By Joice Alves
LONDON (Reuters) – Sterling rose against the dollar and the euro on Wednesday as traders looked past economic data in Britain and focused on a planned April re-opening of shops in England.
Data showed that Britain’s economy grew faster than previously thought in the final three months of last year, with gross domestic product rising 1.3% from the previous quarter. It still shrank by the most in more than three centuries in 2020.
Mortgage lender Nationwide said British house prices grew less than expected in March. House prices fell by a monthly 0.2%, slowing the pace of their annual increase to 5.7% from 6.9% in March.
Traders shrugged off the economic data as “these data points won’t be reflective of conditions in the UK economy soon as the stages of re-opening start to elapse”, said Simon Harvey, senior FX Market Analyst at Monex Europe in London.
Lockdown restrictions are gradually being lifted in England, with more substantial changes, including the re-opening of non-essential retail and outdoor hospitality settings, set to take place on April 12.

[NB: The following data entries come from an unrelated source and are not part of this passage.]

(* ===== verification/Graphs.v ===== *)
(** * The mutable pipeline graph: [Graph], [Edge], the static part of [ILogicNode]

    Models [include/ai_pipe/graph.hpp], [edge.hpp], [src/graph.cpp] and the
    declarations of [i_logic_node.hpp] the graph reads.  Nodes are user code
    behind [shared_ptr<ILogicNode>]: a pointer is an address, and the node's
    (virtual, const) declarations are a parameter [deref] of the model.  The
    hash tables keyed by pointer or name are [gmap]s; [m_nodes] and [m_edges]
    are lists in insertion order. *)

From S2P Require Import Prelude Kahn.
Local Open Scope string_scope.
Local Open Scope list_scope.

(** [std::type_index]; [typeid(void)] is the "untyped" declaration. *)
Definition TypeIndex := string.
Definition typeid_void : TypeIndex := "void".

(** src/include/ai_pipe/i_logic_node.hpp:21-26 ILogicNode (name) and the declarations at 99-122 *)
Record ILogicNode := mkNode {
  getName : string;
  getExpectedInputPorts : list string;
  getExpectedOutputPorts : list string;
  portPayloadType : string → TypeIndex;
}.

Abbreviation NodePtr := nat (only parsing).

(** src/include/ai_pipe/edge.hpp:10-21 Edge *)
Record Edge := mkEdge {
  source_node : NodePtr;
  source_port : string;
  dest_node : NodePtr;
  dest_port : string;
}.

#[export] Instance Edge_eq_dec : EqDecision Edge.
Proof. solve_decision. Defined.

(** src/include/ai_pipe/graph.hpp:86-103 Graph (data members); [m_inDegree] holds ints, here unbounded: a degree is at
    most the number of edges *)
Record Graph := mkGraph {
  m_nodes : list NodePtr;
  m_edges : list Edge;
  m_nodeMap : gmap string NodePtr;
  m_adjListOut : gmap NodePtr (list NodePtr);
  m_adjListIn : gmap NodePtr (list NodePtr);
  m_inDegree : gmap NodePtr Z;
  m_edgeKeys : gset string;
}.

(** src/include/ai_pipe/graph.hpp:23-23 Graph::Graph *)
Definition empty_graph : Graph := mkGraph [] [] ∅ ∅ ∅ ∅ ∅.

Definition NUL : string := String Ascii.zero EmptyString.

(** src/src/graph.cpp:110-116 Graph::addEdge (edge_key) *)
Definition edge_key (sn sp dn dp : string) : string :=
  sn +:+ NUL +:+ sp +:+ NUL +:+ dn +:+ NUL +:+ dp.

Section GraphOps.
Context (deref : NodePtr → ILogicNode).
Implicit Types (g : Graph) (p : NodePtr).

(** src/src/graph.cpp:7-24 Graph::addNode; [None] is the null [shared_ptr] *)
Definition addNode g (node : option NodePtr) : Graph * bool :=
  match node with
  | None => (g, false)
  | Some p =>
      let name := getName (deref p) in
      match m_nodeMap g !! name with
      | Some _ => (g, false)
      | None =>
          (mkGraph (m_nodes g ++ [p]) (m_edges g)
             (<[name := p]> (m_nodeMap g))
             (<[p := []]> (m_adjListOut g))
             (<[p := []]> (m_adjListIn g))
             (<[p := 0%Z]> (m_inDegree g))
             (m_edgeKeys g), true)
      end
  end.

(** src/src/graph.cpp:26-32 Graph::getNode *)
Definition getNode g (name : string) : option NodePtr := m_nodeMap g !! name.

(** src/src/graph.cpp:54-70 Graph::addEdge (source port declared) *)
Definition source_port_ok (node : ILogicNode) (port : string) : bool :=
  let expected := getExpectedOutputPorts node in
  if bool_decide (expected = []) && negb (bool_decide (port = "")) then false
  else if negb (bool_decide (port = "")) then bool_decide (port ∈ expected)
  else true.

(** src/src/graph.cpp:72-89 Graph::addEdge (destination port declared) *)
Definition dest_port_ok (node : ILogicNode) (port : string) : bool :=
  let expected := getExpectedInputPorts node in
  if bool_decide (expected = []) && negb (bool_decide (port = "")) then false
  else if negb (bool_decide (port = "")) then bool_decide (port ∈ expected)
  else true.

(** src/src/graph.cpp:90-106 Graph::addEdge (payload type validation) *)
Definition payload_ok (src dst : ILogicNode) (sp dp : string) : bool :=
  if negb (bool_decide (sp = "")) && negb (bool_decide (dp = "")) then
    let st := portPayloadType src sp in
    let dt := portPayloadType dst dp in
    negb (negb (bool_decide (st = typeid_void)) &&
          negb (bool_decide (dt = typeid_void)) &&
          negb (bool_decide (st = dt)))
  else true.

(** src/src/graph.cpp:38-133 Graph::addEdge *)
Definition addEdge g (sname sport dname dport : string) : Graph * bool :=
  match getNode g sname with
  | None => (g, false)
  | Some s =>
  match getNode g dname with
  | None => (g, false)
  | Some d =>
    if negb (source_port_ok (deref s) sport) then (g, false)
    else if negb (dest_port_ok (deref d) dport) then (g, false)
    else if negb (payload_ok (deref s) (deref d) sport dport) then (g, false)
    else
      let key := edge_key sname sport dname dport in
      if decide (key ∈ m_edgeKeys g) then (g, false)
      else
        (mkGraph (m_nodes g) (m_edges g ++ [mkEdge s sport d dport])
           (m_nodeMap g)
           (<[s := default [] (m_adjListOut g !! s) ++ [d]]> (m_adjListOut g))
           (<[d := default [] (m_adjListIn g !! d) ++ [s]]> (m_adjListIn g))
           (<[d := (default 0 (m_inDegree g !! d) + 1)%Z]> (m_inDegree g))
           ({[key]} ∪ m_edgeKeys g), true)
  end
  end.

(** src/src/graph.cpp:137-148 Graph::getInDegree *)
Definition getInDegree g (node : option NodePtr) : Z :=
  match node with
  | None => 0%Z
  | Some p => match m_inDegree g !! p with Some d => d | None => 0%Z end
  end.

(** src/src/graph.cpp:150-162 Graph::getOutDegree *)
Definition getOutDegree g (node : option NodePtr) : Z :=
  match node with
  | None => 0%Z
  | Some p => match m_adjListOut g !! p with Some l => Z.of_nat (length l) | None => 0%Z end
  end.

(** src/src/graph.cpp:164-175 Graph::getOutgoingNeighbors *)
Definition getOutgoingNeighbors g (node : option NodePtr) : list NodePtr :=
  match node with
  | None => []
  | Some p => match m_adjListOut g !! p with Some l => l | None => [] end
  end.

(** src/src/graph.cpp:177-188 Graph::getIncomingNeighbors *)
Definition getIncomingNeighbors g (node : option NodePtr) : list NodePtr :=
  match node with
  | None => []
  | Some p => match m_adjListIn g !! p with Some l => l | None => [] end
  end.

(** src/src/graph.cpp:190-199 Graph::getIncomingEdges *)
Definition getIncomingEdges g p : list Edge :=
  filter (λ e, dest_node e = p) (m_edges g).

(** src/src/graph.cpp:201-210 Graph::getOutgoingEdges *)
Definition getOutgoingEdges g p : list Edge :=
  filter (λ e, source_node e = p) (m_edges g).

(** [std::unordered_map<NodePtr, int>]: [operator[]] default-inserts zero. *)
#[export] Instance degree_map_store : CounterStore (gmap NodePtr Z) NodePtr := {
  cs_get m p := default 0%Z (m !! p);
  cs_set m p z := <[p := z]> m;
  cs_valid _ _ := True;
}.
#[export] Instance degree_map_laws : CounterStoreLaws (gmap NodePtr Z) NodePtr.
Proof.
  split; [|done]. intros m a b z _. unfold cs_get, cs_set, degree_map_store.
  rewrite lookup_insert. by case_decide.
Qed.

(** src/src/graph.cpp:212-244 Graph::hasCycle; the loop is [Kahn.kahn_loop] counting pops *)
Definition hasCycle g : option bool :=
  let remaining := m_inDegree g in
  let ready := filter (λ p, cs_get remaining p = 0%Z) (m_nodes g) in
  let adj p := getOutgoingNeighbors g (Some p) in
  processed ← kahn_loop adj (λ n _, S n) (S (length (m_nodes g))) remaining ready 0;
  Some (negb (bool_decide (processed = length (m_nodes g)))).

Scottish First Minister Nicola Sturgeon also plans to progressively ease restrictions in April.
Sterling was 0.4% higher at $1.3792 at 1500 GMT versus the dollar, which rose to multi-month peaks versus other currencies this week amid generous U.S. fiscal stimulus and speedy vaccinations.
After rising above $1.42 in February to its highest level against the dollar since April 2018, sterling lost some ground versus the greenback in March.
Monex’s Harvey said cable currently looks cheap “given what could be in store next month for the UK economy”.
Versus the euro, sterling was on track to its sixth consecutive monthly gain. It was 0.1% higher at 85.19 pence against the single currency.
The pound has gained 4.7% against the euro so far this year, with analysts attributing the move largely to the pace of the UK’s vaccine rollout, while continental Europe’s vaccination programme has lagged behind and COVID cases are rising.
“If things carry on the way they are now, I think we could see EURGBP trading around 83.00 pence by the end of the year,” said Stuart Cole, chief macro strategist at Equiti Capital in London.